The restrictions, which also include a ban on non-essential travel for city workers, was announced Monday night at the regular city council meeting, which took on an odd appearance as five of the seven city council members spanned out and took seats in the gallery as a way to accentuate the need for “social distancing.”
Other temporary changes in policy that will continue until April 29 include:
- Essential city meetings will be held with less than ten people. Non-essential meetings will be done with phones or virtual methods.
- All of the park department’s recreational activities have been canceled
- Park facility rentals have been canceled
- City board meetings will be limited to time-sensitive and essential issues.
- The police department’s public window will be closed, but requests for reports and other services will be made at the intercom.
- Sewer bills can be paid online, mailed or delivered to the drop off box outside City Hall.
The statement also said city departments are developing COVID-19 emergency response procedures for services with the community.
At the same time, temporary changes are being considered by the city’s personnel policy if short-term changes are needed.
The first instance of that came Monday night when the council approved a request that will allow the city to pay workers if they need to work from home.
The move would only apply to those whose jobs would allow them to work at home. Nobody has been given approval to do so yet and it is more of a contingency plan, Thallemer said.
The move could be used in case somebody in the office tests positive for COVID-19 and other co-workers would need to self-quarantine, Human Resources Director Jennifer Whitaker said.
Whitaker is looking at possible temporary changes for Family Medical Leave, but much of that could ultimately come from the federal government, she said.
“What we’re facing could be unprecedented as far as employees needing time off,” Thallemer said. “We know there might be challenges and we want to respond to that.”
Thallemer said they will meet with department heads this week to look at other changes.
He said the moves by the city are consistent with what’s happening in many other cities across the state.
“We’re in a pretty tight situation as far as taking the bull by the horns. We’ve got an opportunity with this pandemic being relatively new in our country – we do have a chance to get ahead of it, but we can’t hesitate,” Thallemer told the council.
Thallemer said that if a case of “community spread” surfaces locally, “We will re-evaluate these measures immediately.”
Moves by the city came at the same time Gov. Eric Holcomb called for restaurants and bars across the state to close for the most part. Exceptions are being made for drive-throughs for eateries and carry-out for liquor stores.
Councilman Michael Klondaris asked Thallemer if he had any advice for small business owners, some of whom are wondering whether to remain open for business.
Some of those decisions by businesses may very well be dictated by the demand for services, Thallemer said.

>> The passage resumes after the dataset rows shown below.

(** * raster_to_rgb: scaling of multi-band rasters to 8-bit RGB

    A shallow embedding of [src/raster_to_rgb.py].  NumPy arrays of shape
    (3, H, W) are lists of bands, each band the list of its H*W samples in
    row-major order.  Float64 arithmetic is the kernel's binary64 arithmetic
    ([PrimFloat]), so that every definition below can be evaluated on
    concrete rasters. *)

From Stdlib Require Import Ascii.
From Stdlib Require String.
From Stdlib Require Import ZArith Lia Floats Uint63 Reals Lra.
From stdpp Require Import base list strings pretty gmap.

Local Open Scope Z_scope.

(** Concatenation of strings, as Python's [+]. *)
Infix "+++" := String.append (at level 60, right associativity).

(** ** Results of fallible Python code *)

Inductive exn :=
  | ValueError (msg : string)
  | RasterioIOError (path : string)
  | OSError (path : string).

Inductive result (A : Type) :=
  | Ok (x : A)
  | Raise (e : exn).
Arguments Ok {A} x.
Arguments Raise {A} e.

Definition bind {A B} (r : result A) (k : A → result B) : result B :=
  match r with
  | Ok x => k x
  | Raise e => Raise e
  end.

Notation "x ←! r ; k" := (bind r (λ x, k))
  (at level 20, r at level 100, k at level 200, only parsing).

(** ** NumPy element types *)

(** Conversion of a Python or NumPy integer to float64. *)
Definition float_of_Z (z : Z) : float :=
  if z <? 0 then PrimFloat.opp (of_uint63 (of_Z (- z))) else of_uint63 (of_Z z).

(** What the code needs from the element type of the raster. *)
Class Dtype (T : Type) := {
  (** the float64 the sample is converted to by true division and by
      operations with a Python float *)
  as_float64 : T → float;
  (** [x - y] between values of the element type *)
  np_sub : T → T → T;
  (** [x == y] between scalars of the element type *)
  np_eqb : T → T → bool;
  (** the step of the reductions [np.min] and [np.max] *)
  np_minimum : T → T → T;
  np_maximum : T → T → T;
  (** [np.isnan] *)
  np_isnan : T → bool;
  (** a Python integer used with an array of this type *)
  of_pyint : Z → T;
}.

(** 16-bit integers: arithmetic wraps around. *)
Record uint16 := U16 { u16 : Z }.
Record int16 := I16 { i16 : Z }.

Definition wrap_u16 (z : Z) : Z := z mod 65536.
Definition wrap_i16 (z : Z) : Z := (z + 32768) mod 65536 - 32768.

#[export] Instance uint16_dtype : Dtype uint16 := {
  as_float64 x := float_of_Z (u16 x);
  np_sub x y := U16 (wrap_u16 (u16 x - u16 y));
  np_eqb x y := u16 x =? u16 y;
  np_minimum x y := if u16 x <=? u16 y then x else y;
  np_maximum x y := if u16 y <=? u16 x then x else y;
  np_isnan _ := false;
  of_pyint z := U16 (wrap_u16 z);
}.

#[export] Instance int16_dtype : Dtype int16 := {
  as_float64 x := float_of_Z (i16 x);
  np_sub x y := I16 (wrap_i16 (i16 x - i16 y));
  np_eqb x y := i16 x =? i16 y;
  np_minimum x y := if i16 x <=? i16 y then x else y;
  np_maximum x y := if i16 y <=? i16 x then x else y;
  np_isnan _ := false;
  of_pyint z := I16 (wrap_i16 z);
}.

(** float64: the reductions propagate NaN; of two equal values (the two
    zeros) the second is kept, as by NumPy's [(a < b || isnan(a)) ? a : b]. *)
#[export] Instance float64_dtype : Dtype float := {
  as_float64 x := x;
  np_sub x y := PrimFloat.sub x y;
  np_eqb x y := PrimFloat.eqb x y;
  np_minimum x y := if PrimFloat.ltb x y || is_nan x then x else y;
  np_maximum x y := if PrimFloat.ltb y x || is_nan x then x else y;
  np_isnan x := is_nan x;
  of_pyint z := float_of_Z z;
}.

(** A scalar operand: a NumPy scalar of the array's type (the result of
    [np.min]) or a Python integer (the fallback [0] and [1]). *)
Inductive scalar (T : Type) :=
  | NpScalar (x : T)
  | PyInt (z : Z).
Arguments NpScalar {T} x.
Arguments PyInt {T} z.

Section Scalars.
Context {T : Type} `{Dtype T}.

(** A Python integer takes the type of the array it meets. *)
Definition to_dtype (k : scalar T) : T :=
  match k with
  | NpScalar x => x
  | PyInt z => of_pyint z
  end.

Definition scalar_float (k : scalar T) : float :=
  match k with
  | NpScalar x => as_float64 x
  | PyInt z => float_of_Z z
  end.

Definition scalar_sub (x y : scalar T) : scalar T :=
  match x, y with
  | PyInt a, PyInt b => PyInt (a - b)
  | _, _ => NpScalar (np_sub (to_dtype x) (to_dtype y))
  end.

Definition scalar_eqb (x y : scalar T) : bool :=
  match x, y with
  | PyInt a, PyInt b => a =? b
  | _, _ => np_eqb (to_dtype x) (to_dtype y)
  end.
End Scalars.

(** ** Array operations *)

Abbreviation ndarray A := (list (list A)).

Definition map2d {A B} (g : A → B) (a : ndarray A) : ndarray B :=
  fmap (M:=list) (fmap (M:=list) g) a.

Section Arrays.
Context {T : Type} `{Dtype T}.

(** [a != nodata] with [nodata] a Python float. *)
Definition not_equal (a : ndarray T) (nodata : float) : ndarray bool :=
  map2d (λ s, negb (PrimFloat.eqb (as_float64 s) nodata)) a.

Definition isnan_array (a : ndarray T) : ndarray bool := map2d np_isnan a.

Definition invert (m : ndarray bool) : ndarray bool := map2d negb m.

Definition np_any (m : ndarray bool) : bool := existsb (existsb (λ b : bool, b)) m.

(** [a[m]]: the samples where the mask holds, in row-major order. *)
Fixpoint compress {A} (m : list bool) (l : list A) : list A :=
  match m, l with
  | b :: m', x :: l' => if b then x :: compress m' l' else compress m' l'
  | _, _ => []
  end.

Definition mask_index (a : ndarray T) (m : ndarray bool) : list T :=
  concat (zip_with compress m a).

(** [np.min] and [np.max] of a one-dimensional array; they raise on an
    empty one. *)
Definition np_min (l : list T) : result T :=
  match l with
  | [] => Raise (ValueError "zero-size array to reduction operation minimum which has no identity")
  | x :: l' => Ok (foldl np_minimum x l')
  end.

Definition np_max (l : list T) : result T :=
  match l with
  | [] => Raise (ValueError "zero-size array to reduction operation maximum which has no identity")
  | x :: l' => Ok (foldl np_maximum x l')
  end.

Definition zeros_like {A} (a : ndarray A) : ndarray Z := map2d (λ _, 0) a.
End Arrays.

(** [np.where(m, a, 0)] on a float64 array. *)
Definition where_ (m : ndarray bool) (a : ndarray float) (other : float) : ndarray float :=
  zip_with (zip_with (λ (b : bool) x, if b then x else other)) m a.

(** [np.clip] on float64: max then min, a NaN stays a NaN. *)
Definition fmax (x y : float) : float :=
  if is_nan x then x else if PrimFloat.ltb y x then x else y.
Definition fmin (x y : float) : float :=
  if is_nan x then x else if PrimFloat.ltb x y then x else y.
Definition clip1 (x lo hi : float) : float := fmin (fmax x lo) hi.
Definition clip (a : ndarray float) (lo hi : float) : ndarray float :=
  map2d (λ x, clip1 x lo hi) a.

(** [astype(np.uint8)] on float64: the fraction is dropped (C conversion),
    then the low eight bits are kept.  On NaN and the infinities the C
    conversion yields 0 on the usual platforms. *)
Definition truncate_SF (x : spec_float) : Z :=
  match x with
  | S754_finite s m e => cond_Zopp s (Z.shiftl (Zpos m) e)
  | _ => 0
  end.
Definition truncate (x : float) : Z := truncate_SF (Prim2SF x).
Definition to_uint8 (x : float) : Z := truncate x mod 256.

(** The 8-bit value of a scaled sample: clip, then cast. *)
Definition quantize (p : float) : Z := to_uint8 (clip1 p 0 255).
Definition astype_uint8 (a : ndarray float) : ndarray Z := map2d to_uint8 a.

(** ** [scale_to_8bit] *)

Section Scaling.
Context {T : Type} `{Dtype T}.

(** Lines 59-62 and 126-129: the mask of valid data. *)
Definition valid_mask (bands_data : ndarray T) (nodata : option float) : ndarray bool :=
  match nodata with
  | Some nd => not_equal bands_data nd
  | None => invert (isnan_array bands_data)
  end.

(** The same on one sample. *)
Definition valid_sample (nodata : option float) (s : T) : bool :=
  match nodata with
  | Some nd => negb (PrimFloat.eqb (as_float64 s) nd)
  | None => negb (np_isnan s)
  end.

(** Lines 65-71: global min and max across all three bands. *)
Definition global_min_max (bands_data : ndarray T) (mask : ndarray bool)
  : result (scalar T * scalar T) :=
  if np_any mask then
    global_min ←! np_min (mask_index bands_data mask);
    global_max ←! np_max (mask_index bands_data mask);
    Ok (NpScalar global_min, NpScalar global_max)
  else
    Ok (PyInt 0, PyInt 1).

(** Line 78 on one sample. *)
Definition scaled_sample (global_min global_max : scalar T) (s : T) : float :=
  (as_float64 (np_sub s (to_dtype global_min))
   / scalar_float (scalar_sub global_max global_min) * 255)%float.

Definition scale_to_8bit (bands_data : ndarray T) (nodata : option float)
  : result (ndarray Z) :=
  let mask := valid_mask bands_data nodata in
  domain ←! global_min_max bands_data mask;
  let '(global_min, global_max) := domain in
  if scalar_eqb global_max global_min then
    Ok (zeros_like bands_data)
  else
    let scaled := map2d (scaled_sample global_min global_max) bands_data in
    let scaled := where_ mask scaled 0%float in
    Ok (astype_uint8 (clip scaled 0%float 255%float)).

(** Lines 125-137 of [convert_raster_to_rgb]: scaling with the provided
    values, which are Python floats. *)
Definition scaled_sample_explicit (min_value max_value : float) (s : T) : float :=
  ((as_float64 s - min_value) / (max_value - min_value) * 255)%float.

Definition scale_explicit (band_data : ndarray T) (nodata : option float)
    (min_value max_value : float) : ndarray Z :=
  let mask := valid_mask band_data nodata in
  if PrimFloat.eqb max_value min_value then
    zeros_like band_data
  else
    let scaled_data := map2d (scaled_sample_explicit min_value max_value) band_data in
    let scaled_data := where_ mask scaled_data 0%float in
    astype_uint8 (clip scaled_data 0%float 255%float).

(** Lines 124-140: the choice between the two. *)
Definition scale (band_data : ndarray T) (nodata : option float)
    (min_value max_value : option float) : result (ndarray Z) :=
  match min_value, max_value with
  | Some lo, Some hi => Ok (scale_explicit band_data nodata lo hi)
  | _, _ => scale_to_8bit band_data nodata
  end.
(** * phockup: the file classification and placement engine

    A shallow embedding of [src/phockup.py].  Every function of the
    script that takes part in classifying and placing one file is
    written as a Rocq function with the name it has in the source, and
    the library calls it makes ([str] methods, [os.path], [re],
    [datetime], [shutil]) are given small executable models.

    Conventions of the model:
    - text is a [string] of ASCII characters; the classes of characters
      ([\d], [\s]) are the ASCII ones;
    - paths are POSIX paths ([os.path.sep] is "/"), and a path string
      names at most one file: no links, no normalisation;
    - the external collaborators (the SHA-256 digest of [hashlib], the
      output of the [exiftool] program, the C library's [strftime], the
      case tables behind [str.lower]) are section variables, so every
      theorem holds for all of them. *)

From Stdlib Require Import ZArith Ascii String List Bool Lia.
From stdpp Require Import base option list gmap strings pretty.

Local Open Scope string_scope.
Local Open Scope Z_scope.

(** ** Python [str] methods *)

Module PyStr.

Definition is_digit (c : ascii) : bool :=
  let n := nat_of_ascii c in (48 <=? n)%nat && (n <=? 57)%nat.

(** [str.isspace] on ASCII: TAB..CR, FS..US and the space. *)
Definition is_space (c : ascii) : bool :=
  let n := nat_of_ascii c in
  ((9 <=? n)%nat && (n <=? 13)%nat) || ((28 <=? n)%nat && (n <=? 32)%nat).

(** [s.startswith(p)] *)
Fixpoint startswith (s p : string) : bool :=
  match p, s with
  | EmptyString, _ => true
  | String a p', String b s' => Ascii.eqb a b && startswith s' p'
  | String _ _, EmptyString => false
  end.
Lemma main_writes_report_witness :
  let σ := set_stdin ["me@example.org"; "key"; "9606"; " 10"; "2_0"] fresh_state in
  let kept := filter (λ rec, 10 ≤ seq_len rec ≤ 20) (fetched_page W_found 0 200 "WE2" "1") in
  let evs := new_events σ (main_on W_found disk_without_directory σ).2 in
  kept ≠ [] ∧
  disk_without_directory ("taxid_" +:+ "9606" +:+ "_report.csv") = Returned () ∧
  disk_without_directory ("taxid_" +:+ "9606" +:+ "_plot.png") = Returned () ∧
  (main_on W_found disk_without_directory σ).1 = Returned () ∧
  fetch_requests evs = [mkRequest "nucleotide" "gb" "text" 0 200 "WE2" "1"] ∧
  file_events evs =
    [WriteCsv ("taxid_" +:+ "9606" +:+ "_report.csv")
       (report_header :: (report_row <$> kept));
     Savefig ("taxid_" +:+ "9606" +:+ "_plot.png")
       (mkFigure (20, 5) (SeqRecord.id <$> sorted seq_len true kept)
          (seq_len <$> sorted seq_len true kept) "o" 90
          "GenBank Record Lengths" "Accession number" "Sequence length")] ∧
  last (trace (main_on W_found disk_without_directory σ).2) =
    Some (Print ("Saved plot to " +:+ ("taxid_" +:+ "9606" +:+ "_plot.png"))).
Proof.
  intros σ kept evs. split; [by vm_compute|].
  split; [reflexivity|]. split; [reflexivity|].
  apply (main_writes_report W_found disk_without_directory σ
           "me@example.org" "key" "9606" " 10" "2_0" []
           10 20 "Homo sapiens" _ 3 "WE2" "1" eq_refl eq_refl eq_refl W_found_answers);
    [lia|reflexivity|reflexivity|by vm_compute|reflexivity|reflexivity].
Defined.

(** X11. When the five inputs are read, both bounds parse and the search
    returns a count, but no fetched record has its length within the
    bounds (or the fetch failed and gave no record), [main] still returns
    normally: it has asked for its one page, writes no file and ends with
    the notice that nothing matched. *)
Theorem main_no_matches W σ email api_key taxid min_text max_text rest
    min_len max_len name reply n w q :
  stdin σ = email :: api_key :: taxid :: min_text :: max_text :: rest →
  int min_text = Returned min_len →
  int max_text = Returned max_len →
  search_answers W taxid name reply n →
  n ≠ 0 →
  reply !! "WebEnv" = Some w →
  reply !! "QueryKey" = Some q →
  filter (λ rec, min_len ≤ seq_len rec ≤ max_len) (fetched_page W 0 200 w q) = [] →
  let evs := new_events σ (main W σ).2 in
  (main W σ).1 = Returned () ∧
  fetch_requests evs = [mkRequest "nucleotide" "gb" "text" 0 200 w q] ∧
  file_events evs = [] ∧
  last (trace (main W σ).2) = Some (Print "No records matched the length criteria.").
Proof.
  intros Hin Hmin Hmax Hans Hn Hw Hq Hkept.
  pose proof (main_after_search W σ _ _ _ _ _ _ _ _ _ _ _ _ _
                Hin Hmin Hmax Hans Hn Hw Hq) as H.
  cbv zeta in H. by rewrite Hkept in H.
Qed.

Lemma W_garbled_answers :
  search_answers W_garbled "9606" "Homo sapiens"
    (<["Count" := "3"]> (<["WebEnv" := "WE2"]> {[ "QueryKey" := "1" ]})) 3.
Proof. by exists {[ "ScientificName" := "Homo sapiens" ]}, [], "3". Defined.

Lemma main_no_matches_witness :
  let σ := set_stdin ["me@example.org"; "key"; "9606"; "10"; "20"] fresh_state in
  let evs := new_events σ (main W_garbled σ).2 in
  (main W_garbled σ).1 = Returned () ∧
  fetch_requests evs = [mkRequest "nucleotide" "gb" "text" 0 200 "WE2" "1"] ∧
  file_events evs = [] ∧
  last (trace (main W_garbled σ).2) = Some (Print "No records matched the length criteria.").
Proof.
  intros σ evs.
  apply (main_no_matches W_garbled σ "me@example.org" "key" "9606" "10" "20" []
           10 20 "Homo sapiens" _ 3 "WE2" "1" eq_refl eq_refl eq_refl W_garbled_answers);
    [lia|reflexivity..].
Defined.
(** * AI Guidebook System: declarations API and listing page

    A shallow embedding of

    - [server/routes/declarations.js] (multer upload filter, the
      [GET /api/declarations] and [POST /api/declarations] handlers),
    - [server/utils/responses.js] (response helpers),
    - [server/index.js] (the catch-all error middleware),
    - [client/src/pages/HomePage.tsx] (grouping and card rendering),
    - [client/src/types/index.ts] (the [Declaration] record),

    together with the properties of these functions that the system
    description states.

    Strings are byte strings.  The relational table is a list of rows in
    storage order, the uploads directory is a finite set of paths, and the
    handlers are state-passing functions over that world.  What the
    JavaScript runtime and Node provide ([JSON.parse], [path.extname],
    [String.prototype.toLowerCase], [String.prototype.trim],
    [Date.prototype.toLocaleDateString]) is an interface, [Platform]; the
    handlers are written against the interface and a reference instance is
    given for evaluating them on concrete requests. *)

From stdpp Require Import base strings list gmap pretty.
From Stdlib Require Import ZArith Ascii String Permutation Sorted Lia.

Open Scope string_scope.
Set Warnings "-register-all".

(** ** JavaScript values and the platform interface *)

Module Js.

(** A JSON value as [JSON.parse] produces it.  Numbers keep their lexeme
    (no floating point is needed here). *)
Inductive JsValue : Type :=
| JNull
| JBool (b : bool)
| JNum (lexeme : string)
| JStr (s : string)
| JArr (items : list JsValue)
| JObj (members : list (string * JsValue)).

(** The elements of [v] when [Array.isArray(v)] holds. *)
Definition as_array (v : JsValue) : option (list JsValue) :=
  match v with
  | JArr items => Some items
  | _ => None
  end.

(** Truthiness of a value that is either [undefined] or a string:
    [!x] is [true] exactly for [undefined] and for the empty string. *)
Definition truthy (x : option string) : bool :=
  match x with
  | None => false
  | Some EmptyString => false
  | Some (String _ _) => true
  end.

(** What the runtime provides.  [JSON_parse] returns [None] where
    [JSON.parse] throws a [SyntaxError]. *)
Class Platform : Type := {
  JSON_parse : string -> option JsValue;
  extname : string -> string;
  toLowerCase : string -> string;
  trim : string -> string;
  toLocaleDateString : string -> string
}.

(** *** Regular expressions of the form [/a|b|c/]

    [allowedTypes.test(s)] for an alternation of literals, without flags
    and without anchors: some alternative occurs somewhere in [s]. *)

Fixpoint occurs (p s : string) : bool :=
  String.prefix p s ||
  match s with
  | EmptyString => false
  | String _ s' => occurs p s'
  end.

Definition regex_test (alternatives : list string) (s : string) : bool :=
  existsb (fun p => occurs p s) alternatives.

End Js.

(** ** A reference platform

    A JSON reader after the grammar of ECMA-404, POSIX [path.extname],
    and the ASCII part of [toLowerCase] and [trim].  It serves to run the
    handlers on concrete requests. *)

Module RefPlatform.
Import Js.

Local Open Scope char_scope.
Local Open Scope list_scope.

Definition code (c : ascii) : nat := nat_of_ascii c.

Definition is_json_ws (c : ascii) : bool :=
  match code c with
  | 9 | 10 | 13 | 32 => true
  | _ => false
  end.

Definition is_digit (c : ascii) : bool :=
  (48 <=? code c)%nat && (code c <=? 57)%nat.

The virus dominated much of the meeting’s discussion from beginning to end. Councilwoman Diane Quance’s invocation focused on the virus. Council president Jack Wilhite thanked the mayor for his work. And Councilman Jeff Grose applauded the city’s use of social distancing by having council members spread out in the gallery.
The severity of the circumstances facing the city, state and country were summed up in a note Thallemer received Sunday night from Kip Tom, an agriculture business leader from Leesburg who serves as an ambassador for President Trump. Tom is currently in Rome, Italy, which is on a shutdown of sorts over the virus.
Italy has seen its daily death toll soar into the hundreds in recent days.
“Joe, as a civic leader, takes the COVID-19 threat seriously,” the text read, before going on to describe conditions in Italy. “Be bold and deal with this early and aggressively. You are not immune.”